Chronic inflammation and smooth muscle dysfunction are consistent features of asthma, and are responsible for disease progression and airway remodelling. The development of chronic airway inflammation depends upon the recruitment and activation of inflammatory cells and the subsequent release of inflammatory mediators, including cytokines. Cellular and histological evaluation of drugs with anti-inflammatory activity, such as inhaled corticosteroids (ICSs), is achieved by analysing samples of lung tissue or biological fluids, obtained by techniques such as bronchial biopsy, bronchoalveolar lavage and sputum induction. These provide valuable information on the inflammatory processes occurring in the lung, although not all are equal in value.
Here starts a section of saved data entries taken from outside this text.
(* ===== verification/ArpRcv.v ===== *)
(** * Address resolution: receiving and the requests of programs (net/inet/arp.c)

    The rest of net/inet/arp.c: [arp_rcv], the requests of user programs and [arp_init].  New entries are never made, since the calls
    that allocate them are commented out: the branches behind them are not reached. *)

From S2P Require Export Arp Ip.

Definition ARP_MAX_TRIES : Z := 3.
Definition DEF_ARP_NETMASK : Z := 0xffffffff.
Definition ETH_ALEN : Z := 6.
Definition EPFNOSUPPORT : Z := 100.
Definition ENXIO : Z := 6.
Definition AF_INET : Z := 2.
Definition SIOCDARP : Z := 0x8850.
Definition SIOCGARP : Z := 0x8851.
Definition SIOCSARP : Z := 0x8852.

(** struct sockaddr and struct sockaddr_in, in bytes *)
Definition sa_family : Z := 2.
Definition sa_data : Z := 4.
Definition sin_port : Z := 4.
Definition sin_addr : Z := 8.
Definition sizeof_sockaddr : Z := 18.
Definition sizeof_sockaddr_in : Z := 20.

(** struct arpreq *)
Definition arp_pa : Z := 0.
Definition arp_ha : Z := 18.
Definition arp_flags : Z := 56.
Definition sizeof_arpreq : Z := 60.

Section arp_rcv.
Context (arp_tables arp_timer jiffies dev_base : Z) (del_timer add_timer : Z → M Z).
Context (hard_start_xmit : Z → Z → M Z) (rebuild_header : Z → Z → Z → Z → M Z) (hard_header : Z → Z → Z → Z → Z → Z → Z → M Z).
Context (dev_kfree_skb : Z → M unit).

(** The checks of the header. *)
Definition arp_header_ok (arp dev : Z) : M bool :=
  hl ← load (arp + ar_hlen); al ← load (dev + nd_addr_len);
  if negb (hl =? al) then mret false else
  hw ← load16 (arp + ar_hwt); ty ← load (dev + nd_type);
  if negb (hw =? htons ty) then mret false else
  f ← load (dev + nd_flags);
  if negb (Z.land f IFF_NOARP =? 0) then mret false else
  pl ← load (arp + ar_plen);
  if negb (pl =? IP_ALEN) then mret false else
  ty ← load (dev + nd_type);
  if ty =? ARPHRD_AX25 then mret true
  else if ty =? ARPHRD_ETHER then p ← load16 (arp + ar_prot); mret (p =? htons ETH_P_IP)
  else mret false.

(** The sender and the entry of the table for it. *)
Definition arp_update (sip sha hlen htype : Z) : M Z :=
  entry ← find_link at_next (λ entry,
    ip ← load (entry + at_ip);
    if ip =? sip then t ← load (entry + at_htype); mret (t =? htype) else mret false) (bucket arp_tables (HASH sip));
  if negb (entry =? NULL) then
    u_phys_copy (entry + at_ha) sha hlen;;
    store (entry + at_hlen) (u8 hlen);;
    now ← load jiffies; store (entry + at_last_used) now;;
    f ← load (entry + at_flags);
    (if negb (Z.land f ATF_COM =? 0) then
       del_timer (entry + at_timer);;
       f ← load (entry + at_flags); store (entry + at_flags) (Z.lor f ATF_COM);;
       arp_send_q hard_start_xmit rebuild_header entry sha
     else mret tt);;
    mret 0
  else mret 0.

(** The terminators are stored over the bytes that are read next, and the target's address is read from the place of its hardware address. *)
Definition arp_rcv (skb dev pt : Z) : M Z :=
  arp ← load (skb + skb_h);
  ok ← arp_header_ok arp dev;
  if negb ok then mret 0 else
  hlen ← load (dev + nd_addr_len); htype ← load (dev + nd_type);
  let sha := arp + sizeof_arphdr in
  store (sha + hlen) 0;;
  let arp_ptr := sha + hlen in
  sip ← load32 arp_ptr;
  let dha := arp_ptr + IP_ALEN in
  store (dha + hlen) 0;;
  dip ← load32 dha;
  if dip =? INADDR_LOOPBACK then mret 0 else
  addr_hint ← ip_chk_addr dev_base dip;
  op ← load (arp + ar_op);
  go ← (if op =? htons ARPOP_REPLY then mret (addr_hint =? IS_MYADDR)
        else
          a ← load (dev + pa_addr);
          if negb (dip =? a) then mret false
          else arp_send hard_header ARPOP_REPLY ETH_P_ARP sip dev dip sha (dev + nd_dev_addr);; mret true);
  if negb go then mret 0 else
  arp_update sip sha hlen htype.

(** ** Requests of programs: [arq] and [r] are the addresses of the local copies. *)

Definition arp_req_set (arq req : Z) : M Z :=
  memncpy arq req sizeof_arpreq;;
  fam ← load16 (arq + arp_pa + sa_family);
  if negb (fam =? ARPHRD_ETHER) then mret (- EPFNOSUPPORT) else
  let htype := ARPHRD_ETHER in let hlen := ETH_ALEN in
  ip ← load32 (arq + arp_pa + sin_addr);
  if ip =? 0 then mret (- EINVAL) else
  entry ← arp_lookup arp_tables ip;
  if entry =? NULL then mret (- ENOMEM) else
  memncpy (entry + at_ha) (arq + arp_ha + sa_data) hlen;;
  now ← load jiffies; store (entry + at_last_used) now;;
  f ← load32 (arq + arp_flags); store (entry + at_flags) (Z.lor f ATF_COM);;
  store (entry + at_mask) DEF_ARP_NETMASK;;
  mret 0.

Definition arp_req_get (r req : Z) : M Z :=
  memncpy r req sizeof_arpreq;;
  fam ← load16 (r + arp_pa + sa_family);
  if negb (fam =? AF_INET) then mret (- EPFNOSUPPORT) else
  ip ← load32 (r + arp_pa + sin_addr);
  entry ← arp_lookup arp_tables ip;
  if entry =? NULL then mret (- ENXIO) else
  hl ← load (entry + at_hlen);
  memncpy (r + arp_ha + sa_data) (entry + at_ha) hl;;
  t ← load (entry + at_htype); store16 (r + arp_ha + sa_family) t;;
  f ← load (entry + at_flags); store32 (r + arp_flags) f;;
  memncpy req r sizeof_arpreq;;
  mret 0.

Definition arp_ioctl (r cmd arg : Z) : M Z :=
  if cmd =? SIOCDARP then
    memncpy r arg sizeof_arpreq;;
    fam ← load16 (r + arp_pa + sa_family);
    if negb (fam =? AF_INET) then mret (- EPFNOSUPPORT) else
    ip ← load32 (r + arp_pa + sin_addr);
    arp_destory arp_tables del_timer dev_kfree_skb ip 1;;
    mret 0
  else if cmd =? SIOCGARP then arp_req_get r arg
  else if cmd =? SIOCSARP then arp_req_set r arg
  else mret (- EINVAL).

Definition arp_init (arp_packet_type arp_dev_notifier ptype_base netdev_chain prev0 : Z) : M unit :=
  store (arp_packet_type + pt_type) (htons ETH_P_ARP);;
  dev_add_pack ptype_base arp_packet_type;;
  add_timer arp_timer;;
  register_netdevice_notifier netdev_chain prev0 arp_dev_notifier;;
  mret tt.
End arp_rcv.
The beneficial effects of ICSs in asthma treatment are a consequence of their potent and broad anti-inflammatory properties. Furthermore, there have been promising results indicating that ICSs can reverse some of the structural changes that contribute to airway remodelling. Long-acting beta2-agonists (LABAs) added to ICSs provide greater clinical efficacy than ICSs alone, suggesting the possibility of complementary activity on the pathophysiological mechanisms of asthma: inflammation and smooth muscle dysfunction. Leukotrienes play a part in the pathogenesis of asthma. Leukotriene receptor antagonists (LTRAs) directly inhibit bronchoconstriction and may have some anti-inflammatory effects, although the extent to which inhibiting one set of inflammatory mediators attenuates the inflammatory response is questionable. In concert with their effect on a broad variety of inflammatory mediators and cells, treatment with ICSs (including ICSs and LABAs) results in superior control of the pathophysiology of asthma and superior clinical efficacy as assessed by the greater improvements in pulmonary function and overall control of asthma compared with LTRAs.